The revision comes days after the center announced new stimulus measures.

Besides that, Moody’s revised the forecast for the next financial year ending March 2022.

It now estimates a growth of 10.8 percent from a rise of 10.6 percent, which was predicted earlier.

“The latest measures (stimulus) aim to increase the competitiveness of India’s manufacturing sector and create jobs, while supporting infrastructure investment, credit availability and stressed sectors,” Moody’s said.

“As such, they present potential upside to our current growth forecasts, a credit positive.”

According to the ratings agency, consumer confidence in India remains relatively low amid a continued elevated number of daily new coronavirus cases, “although this has come down from a peak in September.”

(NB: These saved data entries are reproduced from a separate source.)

(** Three bytes of a four-byte buffer: the fourth byte is not sent. *)
Example send_three_bytes :
  hw <$> CAN_sendMessage 0x123 [0xAA; 0xBB; 0xCC; 0xDD] 3 boot =
    Some [Driverlib.CAN_sendMessage 0x48000 1 3
            [Some 0xAA; Some 0xBB; Some 0xCC; Some 0; Some 0; Some 0; Some 0;
             Some 0]].
Proof. reflexivity. Qed.

(** A buffer shorter than [dlc]: the copy loop reads past its end. *)
Example send_short_buffer : CAN_sendMessage 0x123 [1; 2] 5 boot = None.
Proof. reflexivity. Qed.

(** The message id argument does not reach the bus layer: the frame goes
    out through the transmit slot whatever [msgId] is. *)
Example send_ignores_msgId :
  CAN_sendMessage 0x123 [1; 2; 3] 3 boot = CAN_sendMessage 0x7FF [1; 2; 3] 3 boot.
Proof. reflexivity. Qed.

(** A fault without the bus-off bit does not run the initialisation. *)
Example warning_does_not_reinitialise :
  hw (CAN_errorHandler 0x08 boot) = [Driverlib.GPIO_writePin 34 1].
Proof. reflexivity. Qed.

(** On a board with nothing configured, a fault drives the error
    indicator high. *)
Example fault_lights_error_indicator :
  pin_levels (hardware_from hw_reset (hw (CAN_errorHandler 0x08 boot))) !! 34
    = Some true.
Proof. vm_compute. reflexivity. Qed.

(** The start-up code runs the initialisation sequence once. *)
Example startup_initialises_once :
  init_calls (hw (driver main_startup)) = 1%nat.
Proof. reflexivity. Qed.

(** A send with [dlc = 200] and a 9-byte buffer hands over length 8 and
    the first 8 bytes. *)
Lemma send_oversized_dlc :
  ∃ frame,
    CAN_sendMessage 0x123 [1; 2; 3; 4; 5; 6; 7; 8; 9] 200 boot
      = Some (after_send (Z.min 200 8) frame boot) ∧
    length frame = 8%nat.
Proof.
  destruct (CAN_sendMessage_clamps_and_pads 0x123 [1; 2; 3; 4; 5; 6; 7; 8; 9]
              200 boot ltac:(simpl; lia))
    as (frame & E & _ & _ & L & _).
  exists frame. split; [exact E | exact L].
Defined.

(** A receive with [short_msg] latched. *)
Lemma receive_latched_frame :
  CAN_receiveMessage blank_msg (latch short_msg boot)
    = (1, lastRxMessage (latch short_msg boot),
       after_receive (latch short_msg boot)).
Proof.
  exact (proj1 (CAN_receiveMessage_consumes blank_msg (latch short_msg boot)
                  ltac:(discriminate) eq_refl eq_refl)).
Defined.

(** A receive on the initial state. *)
Lemma receive_nothing_pending :
  CAN_receiveMessage short_msg boot = (0, short_msg, boot).
Proof. exact (CAN_receiveMessage_no_message short_msg boot eq_refl). Defined.

(** C4, counterexample.  After 4294967295 sends from the initial state
    the sent counter is 4294967295, and one more send leaves it at 0: the
    counter decreases. *)
Lemma sent_counter_wraps :
  ∃ d d',
    run blank_msg
        (replicate (Z.to_nat 4294967295)
           (OpSend 0x123 [1; 2; 3; 4; 5; 6; 7; 8] 8)) [] boot = Some ([], d) ∧
    messagesTransmitted (canStats d) = 4294967295 ∧
    run blank_msg [OpSend 0x123 [1; 2; 3; 4; 5; 6; 7; 8] 8] [] d
      = Some ([], d') ∧
    messagesTransmitted (canStats d') = 0 ∧
    messagesTransmitted (canStats d') < messagesTransmitted (canStats d).
Proof.
  destruct (run_sends blank_msg 0x123 [1; 2; 3; 4; 5; 6; 7; 8]
              (Z.to_nat 4294967295) boot eq_refl)
    as (d & E & Hs); [simpl; lia|].
  rewrite Z2Nat.id in Hs by lia.
  change (messagesTransmitted (canStats d) = 4294967295) in Hs.
  destruct (run_sends blank_msg 0x123 [1; 2; 3; 4; 5; 6; 7; 8] 1 d eq_refl)
    as (d' & E' & Hs'); [lia|].
  rewrite Hs in Hs'. change (messagesTransmitted (canStats d') = 0) in Hs'.
  exists d, d'. split; [exact E|]. split; [exact Hs|].
  split; [exact E'|]. split; [exact Hs'|]. lia.
Qed.
(** Four contract operations from the initial state, one frame arriving. *)
Lemma counters_after_four_calls :
  ∃ d',
    run blank_msg
        [OpSend 0x123 [1; 2; 3; 4; 5; 6; 7; 8] 8; OpReceive blank_msg;
         OpGetStats None; OpError 0x80]
        [Some short_msg] boot = Some ([], d') ∧
    messagesTransmitted (canStats d') = 0 + Z.of_nat 1 ∧
    messagesTransmitted (canStats boot) ≤ messagesTransmitted (canStats d') ∧
    messagesReceived (canStats boot) ≤ messagesReceived (canStats d')
      ≤ messagesReceived (canStats boot) + Z.of_nat 1.
Proof.
  eexists. split; [reflexivity|].
  refine (proj1 (counters_non_decreasing_until_wrap blank_msg
                   [OpSend 0x123 [1; 2; 3; 4; 5; 6; 7; 8] 8; OpReceive blank_msg;
                    OpGetStats None; OpError 0x80]
                   [Some short_msg] boot [] _ eq_refl eq_refl _ _ _ _));
    unfold count_sends, count_receives, UINT32_MAX; simpl; lia.
Defined.

(** A bus-off notification on the initial state. *)
Lemma bus_off_reinitialises_once :
  CAN_errorHandler 0x80 boot = CAN_initModule (after_fault 0x80 boot) ∧
  hw (CAN_errorHandler 0x80 boot)
    = hw boot ++ [Driverlib.GPIO_writePin ERROR_LED_PIN 1] ++ init_trace ∧
  init_calls (hw (CAN_errorHandler 0x80 boot)) = S (init_calls (hw boot)).
Proof.
  destruct (CAN_errorHandler_spec 0x80 boot) as (_ & _ & _ & _ & _ & Hoff & _).
  apply Hoff. discriminate.
Defined.

(** A sequence of operations from the initial state with no frame
    arriving. *)
Lemma flag_stays_clear :
  ∃ d',
    run blank_msg
        [OpInit; OpSend 0x123 [1; 2; 3; 4; 5; 6; 7; 8] 8; OpReceive blank_msg;
         OpError 0x80; OpGetStats None]
        [] boot = Some ([], d') ∧
    messageReceived d' = 0 ∧
    messagesReceived (canStats d') = 0.
Proof.
  eexists. split; [reflexivity|].
  match goal with |- messageReceived ?d = 0 ∧ _ =>
    destruct (proj2 (messageReceived_never_set blank_msg)
                [OpInit; OpSend 0x123 [1; 2; 3; 4; 5; 6; 7; 8] 8;
                 OpReceive blank_msg; OpError 0x80; OpGetStats None]
                [] d eq_refl)
      as (Hf & Hc & _) end.
  split; [exact Hf | exact Hc].
Defined.

(** The Receive test when [short_msg] arrives before the first poll. *)
Lemma receive_test_short_frame :
  (Test_CAN_ReceiveMessage blank_msg blank_stats [Some short_msg] boot).1.1
    = TEST_PASS ↔
  ∃ m, spec_consumed (Z.to_nat TEST_TIMEOUT_LOOPS) [Some short_msg]
         (slot_of boot) = Some m ∧
       1 ≤ dlc m ≤ 8.
Proof.
  refine (proj1 (Test_CAN_ReceiveMessage_pass blank_msg blank_stats
                   [Some short_msg] boot _)).
  simpl. unfold UINT32_MAX. lia.
Defined.

(** C10, counterexample.  With no fault and no frame arriving, the six
    tests end with two failures. *)
Lemma no_frames_two_failures :
  ∃ h, run_tests blank_msg blank_stats [] main_startup = Some ([], h) ∧
       passedTests (testStats h) = 4 ∧ failedTests (testStats h) = 2.
Proof.
  destruct (run_tests_no_frames_from blank_msg blank_stats main_startup
              main_startup_tally)
    as (h & E & (_ & _ & _ & _ & Hp & Hf)).
  exists h. split; [exact E|]. split; assumption.
Qed.

(** The six tests when [short_msg] arrives before the first poll of Test 3
    and [pattern_msg] before the first poll of Test 4. *)
Lemma frames_arrive_six_pass :
  ∃ h,
    run_tests blank_msg blank_stats
      (replicate 0 None ++ Some short_msg
         :: replicate 0 None ++ Some pattern_msg :: [])
      main_startup = Some ([], h) ∧
    passedTests (testStats h) = 6 ∧ failedTests (testStats h) = 0.
Proof.
  refine (proj1 (CAN_runUnitTests_reports_tally blank_msg blank_stats
                   0 short_msg 0 pattern_msg [] _ _ _ eq_refl eq_refl eq_refl)).
  - unfold TEST_TIMEOUT_LOOPS. lia.
  - unfold TEST_TIMEOUT_LOOPS. lia.
  - simpl. lia.
Defined.

(** ** Further properties on concrete inputs *)

(** A send, a bus-off fault and the transmit test from the initial
    state. *)
Lemma bus_calls_after_three_ops :
  ∃ d',
    run blank_msg [OpSend 0x7FF [1; 2; 3] 3; OpError 0x80; OpTestTransmit]
        [] boot = Some ([], d') ∧
    bus_trace_ok d'.
Proof.
  eexists. split; [reflexivity|].
  match goal with |- bus_trace_ok ?d =>
    refine (bus_calls_well_formed blank_msg
              [OpSend 0x7FF [1; 2; 3] 3; OpError 0x80; OpTestTransmit]
              [] boot [] d _ eq_refl) end.
  constructor.
Defined.

(** A send while [short_msg] is pending, then a receive. *)
Lemma send_then_receive_pending :
  ∃ d1,
    CAN_sendMessage 0x123 [1; 2; 3] 3 (latch short_msg boot) = Some d1 ∧
    lastRxMessage d1 = short_msg ∧
    messageReceived d1 = 1.
Proof.
  eexists. split; [reflexivity|].
  match goal with |- lastRxMessage ?d1 = _ ∧ _ =>
    destruct (send_receive_commute 0x123 [1; 2; 3] 3 blank_msg
                (latch short_msg boot) d1 eq_refl) as (El & Ef & _) end.
  split; [exact El|exact Ef].
Defined.

(** The loopback comparison on equal arrays. *)
Lemma loopback_compare_equal_arrays :
  loopback_compare 8 0 [0x11; 0x22; 0x33; 0x44; 0x55; 0x66; 0x77; 0x88]
                       [0x11; 0x22; 0x33; 0x44; 0x55; 0x66; 0x77; 0x88] 1
    = if bool_decide ([0x11; 0x22; 0x33; 0x44; 0x55; 0x66; 0x77; 0x88]
                      = [0x11; 0x22; 0x33; 0x44; 0x55; 0x66; 0x77; 0x88] :> list Z)
      then 1 else 0.
Proof.
  exact (loopback_compare_correct
           [0x11; 0x22; 0x33; 0x44; 0x55; 0x66; 0x77; 0x88]
           [0x11; 0x22; 0x33; 0x44; 0x55; 0x66; 0x77; 0x88] eq_refl eq_refl).
Defined.

(** The loopback test when [pattern_msg] (the wrong bytes) is latched
    before the first look at the flag. *)
Lemma loopback_wrong_bytes :
  let sent :=
    latch pattern_msg
      (after_send 8
         (Some <$> [0x11; 0x22; 0x33; 0x44; 0x55; 0x66; 0x77; 0x88]) boot) in
  CAN_testLoopback (replicate 0 None ++ Some pattern_msg :: []) boot =
    Some ([],
          if bool_decide (dlc pattern_msg = 8 ∧
                          data pattern_msg = [0x11; 0x22; 0x33; 0x44;
                                              0x55; 0x66; 0x77; 0x88])
          then with_flag 0 sent else bump_errorCount sent).
Proof.
  refine (CAN_testLoopback_arrival 0 pattern_msg [] boot _ eq_refl eq_refl).
  simpl. lia.
Defined.

(** Seven iterations of the blink loop at a rate of 3. *)
Lemma status_blink_seven_iterations :
  status_blink_loop 7 3 0 boot =
    Running ((0 + Z.of_nat 7) mod 3,
             mkDriver (canStats boot) (lastRxMessage boot)
               (messageReceived boot)
               (hw boot ++ replicate (Z.to_nat ((0 + Z.of_nat 7) / 3))
                             (Driverlib.GPIO_togglePin STATUS_LED_PIN))).
Proof.
  refine (status_blink_loop_toggles 7 3 0 boot _ _); unfold UINT32_MAX; lia.
Defined.

(** Three iterations of the loop of [main] from a counter of 99998. *)
Lemma main_loop_three_iterations :
  main_loop blank_msg 3 99998 (replicate 0 None) boot =
    Some (Running ((99998 + Z.of_nat 3) mod 100000,
                   replicate (0 - 3) None,
                   Nat.iter (Z.to_nat ((99998 + Z.of_nat 3) / 100000))
                            periodic_send boot)).
Proof.
  refine (proj1 (main_loop_sends_periodically blank_msg 3 0 99998 boot
                   eq_refl _)).
  lia.
Defined.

“Stronger nominal GDP growth over the medium term would make it easier for India’s government to address its weak fiscal position, which the coronavirus has exacerbated; we forecast government debt to increase to 89.3 percent of GDP in fiscal 2020 and decline to 87.5 percent in fiscal 2021, from an already elevated 72.2 percent in fiscal 2019,” Moody’s said.

“By contrast, we forecast the median for Baa-rated peers to rise to 60.8 percent in 2020. The country’s mixed track record on revenue-raising measures lowers prospects for fiscal policy-driven budget consolidation. A sustained increase in GDP growth would therefore likely be a major driver of any durable future fiscal consolidation.”

Accordingly, the global ratings agency expects the general government fiscal deficit to remain wide, reaching around 12 percent of GDP, with some upside risk, in fiscal 2020 and narrowing to about 7 percent of GDP over the medium term, still above the deficit of 6.5 percent of GDP in 2019.

Furthermore, the agency cited that new measures target manufacturing competitiveness.

The latest package follows the Rs. 467 billion (0.2 percent of GDP) stimulus announced in October and close to Rs. 2 trillion (1 percent of GDP) of direct spending allocated in the government’s first stimulus package in May.

The government expects that no new borrowing will be required to fund the additional spending.

Among the new measures, the government has allocated Rs. 1.5 trillion to extend the Production Linked Incentive scheme across a further 10 sectors, including automotive and advance cell chemistry manufacturers.

Under the scheme, manufacturers in key sectors will receive incentives in the form of direct payments over five years.

The scheme aims to increase the competitiveness of India’s manufacturing sector, potentially reviving private investment, where year-on-year growth has been trending downward since the second quarter of 2018.